== RECORDS FOR THIS TASK

(** A second event, of which the cache knows nothing. *)
Definition event2 : gmap string json :=
  list_to_map [("id", JStr "evt-2"); ("title", JStr "Validator lunch");
               ("description", JStr "Lunch for validators")].

(** A cache directory and an output directory that refuse every write. *)
Definition read_only : disk := {| files := ∅; writable := fun _ => false |}.

(** A backend that is down. *)
Definition down (batch attempt : nat) : reply Enrich.llm_response :=
  Fails (TransportError "connection refused").

(** The answer 200 that carries the summary of [evt-1]. *)
Definition good_answer : Enrich.llm_response := {|
  Enrich.llm_status := 200;
  Enrich.llm_json := Ok (completion full_reply_text)
|}.

(** The answer 429 of [always_limited]. *)
Definition slow_down : Enrich.llm_response := {|
  Enrich.llm_status := 429;
  Enrich.llm_json := Ok (completion "slow down")
|}.

End Scenes.

(** ** Traces of the retry loop and of the merge loop *)

Module Traces.
Section Traces.
Context `{Host}.

(** [m] rounds of the retry loop: a request, then a wait of the delay
    that the 429 answers before it have left: 10 seconds times 1.5 for each
    of them. *)
Definition rounds (backend : nat -> reply Enrich.llm_response) (m : nat) : list io :=
  flat_map (fun j => [Request; Sleep (Enrich.delay_after (Enrich.count_429 backend j))])
           (seq 0 m).

(** The value that the merged results hold under the event's id is truthy
    and has no [get]: the merge loop raises at this event, at
    [ai_data.get("s")]. *)
Definition breaks (master_map : gmap string json) (event : gmap string json) : bool :=
  let ai_data := default JNull (master_map !! Enrich.event_id event) in
  truthy ai_data && negb (isinstance_dict ai_data).

(** The cache holds under the event's content hash a value that is truthy
    and has no [get]: the first loop raises at this event, at
    [cached.get("s")]. *)
Definition stale (d : disk) (event : gmap string json) : bool :=
  let cached := get_cached_summary d (Enrich.get_event_hash event) in
  truthy cached && negb (isinstance_dict cached).

(** The dispatched events that the merge loop gets through: those before
    the first one at which it raises. *)
Fixpoint reached (master_map : gmap string json) (todo : list (gmap string json))
  : list (gmap string json) :=
  match todo with
  | [] => []
  | event :: rest =>
      if breaks master_map event then [] else event :: reached master_map rest
  end.

End Traces.
End Traces.

(** ** What [json.dump] writes of a Python value, and [json.load] reads back *)

Module Serial.
Section Serial.
Context `{Host}.









End Serial.
End Serial.

(** ** A calendar with two events *)

Module Calendar.
Import Sample.

Definition luma_item2 : json :=
  JObj [("platform", JStr "luma");
        ("event", JObj [("api_id", JStr "evt-2"); ("name", JStr "Validator lunch");
                        ("start_at", JStr "2031-12-31T12:00:00.000Z")])].

Definition luma_candidate2 : Scraper.candidate := {|
  Scraper.eid := JStr "evt-2";
  Scraper.name := JStr "Validator lunch";
  Scraper.full_url := "https://lu.ma/hk";
  Scraper.ev := JObj [("api_id", JStr "evt-2"); ("name", JStr "Validator lunch");
                      ("start_at", JStr "2031-12-31T12:00:00.000Z")];
  Scraper.item := luma_item2
|}.

(** The calendar API's answer with both items. *)
Definition two_items : reply Scraper.api_response :=
  Responds {| Scraper.api_status := 200;
              Scraper.api_json := Ok (JObj [("items", JArr [luma_item; luma_item2])]) |}.

End Calendar.

(** * Properties *)

(** ** ContentCleaner *)

Module CleanerFacts.
Import Cleaner.
Section Facts.
Context `{Host}.

Lemma length_append (s t : string) :
  String.length (s +:+ t) = (String.length s + String.length t)%nat.
Proof. induction s as [|c s IH]; simpl; [reflexivity | now rewrite IH]. Qed.

Lemma length_take_prefix (n : nat) (s : string) :
  (String.length (take_prefix n s) <= n)%nat.
Proof.
  unfold take_prefix. revert s.
  induction n as [|n IH]; intros [|c s]; simpl; try lia.
  specialize (IH s). lia.
Qed.

Lemma length_truncate (s : string) : (String.length (truncate s) <= 1503)%nat.
Proof.
  unfold truncate. destruct (1500 <? String.length s)%nat eqn:E.
  - rewrite length_append. pose proof (length_take_prefix 1500 s).
    change (String.length "...") with 3%nat. lia.
  - apply Nat.ltb_ge in E. lia.
Qed.

Lemma length_collapse (b : bool) (s : string) :
  (String.length (collapse b s) <= String.length s)%nat.
Proof.
  revert b. induction s as [|c s IH]; intros b; simpl; [lia|].
  destruct (is_space c).
  - destruct b; simpl; specialize (IH true); lia.
  - simpl. specialize (IH false). lia.
Qed.

Lemma length_lstrip (s : string) : (String.length (lstrip s) <= String.length s)%nat.
Proof.
  induction s as [|c s IH]; simpl; [lia|].
  destruct (is_strip c); simpl; lia.
Qed.

Lemma length_rstrip (s : string) : (String.length (rstrip s) <= String.length s)%nat.
Proof.
  induction s as [|c s IH]; simpl; [lia|].
  destruct (rstrip s) as [|c' r'] eqn:E.
  - destruct (is_strip c); simpl; lia.
  - simpl in *. lia.
Qed.

Lemma length_strip (s : string) : (String.length (strip s) <= String.length s)%nat.
Proof.
  unfold strip. pose proof (length_rstrip (lstrip s)). pose proof (length_lstrip s). lia.
Qed.

Lemma length_clean_text (s : string) : (String.length (clean_text s) <= 1503)%nat.
Proof.
  unfold clean_text.
  match goal with |- context [truncate ?t] =>
    pose proof (length_strip (collapse false (truncate t)));
    pose proof (length_collapse false (truncate t));
    pose proof (length_truncate t)
  end.
  cbv zeta. lia.
Qed.

(** C8. For every input that is a string or absent, [clean_description]
    returns a string of at most 1503 characters (1500 and the three of the
    ellipsis). *)
Theorem clean_description_length (text : option string) :
  exists out, clean_description (of_text text) = Ok out
              /\ (String.length out <= 1503)%nat.
Proof.
  destruct text as [s|]; simpl.
  - unfold clean_description. simpl.
    destruct (String.eqb s "") eqn:E; simpl.
    + eexists; split; [reflexivity | simpl; lia].
    + eexists; split; [reflexivity | apply length_clean_text].
  - eexists; split; [reflexivity | simpl; lia].
Qed.

End Facts.
End CleanerFacts.

(** ** KeyedCache *)

Module CacheFacts.
Section Facts.
Context `{Host}.

Lemma append_inj_l (p a b : string) : p +:+ a = p +:+ b -> a = b.
Proof. induction p as [|c p IH]; simpl; intros E; [exact E | injection E; auto]. Qed.

Lemma list_of_append (a b : string) :
  String.list_ascii_of_string (a +:+ b)
  = String.list_ascii_of_string a ++ String.list_ascii_of_string b.
Proof. induction a as [|c a IH]; simpl; [reflexivity | now rewrite IH]. Qed.

Lemma append_inj_r (a b s : string) : a +:+ s = b +:+ s -> a = b.
Proof.
  intros E. apply (f_equal String.list_ascii_of_string) in E.
  rewrite !list_of_append in E. apply app_inv_tail in E.
  rewrite <- (String.string_of_list_ascii_of_string a),
          <- (String.string_of_list_ascii_of_string b).
  now rewrite E.
Qed.

(** Two keys share a cache file exactly when they share a hash. *)
Lemma get_cache_path_inj (k k' : string) :
  get_cache_path k = get_cache_path k' -> md5_hex k = md5_hex k'.
Proof.
  unfold get_cache_path. intros E.
  apply append_inj_l in E. apply append_inj_l in E.
  now apply append_inj_r in E.
Qed.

====

:: THE PROBLEM ::
Scan the material above for lines that contain the string "split", and copy each such line.

:: ANSWER ::
    + eexists; split; [reflexivity | simpl; lia].
    + eexists; split; [reflexivity | apply length_clean_text].
  - eexists; split; [reflexivity | simpl; lia].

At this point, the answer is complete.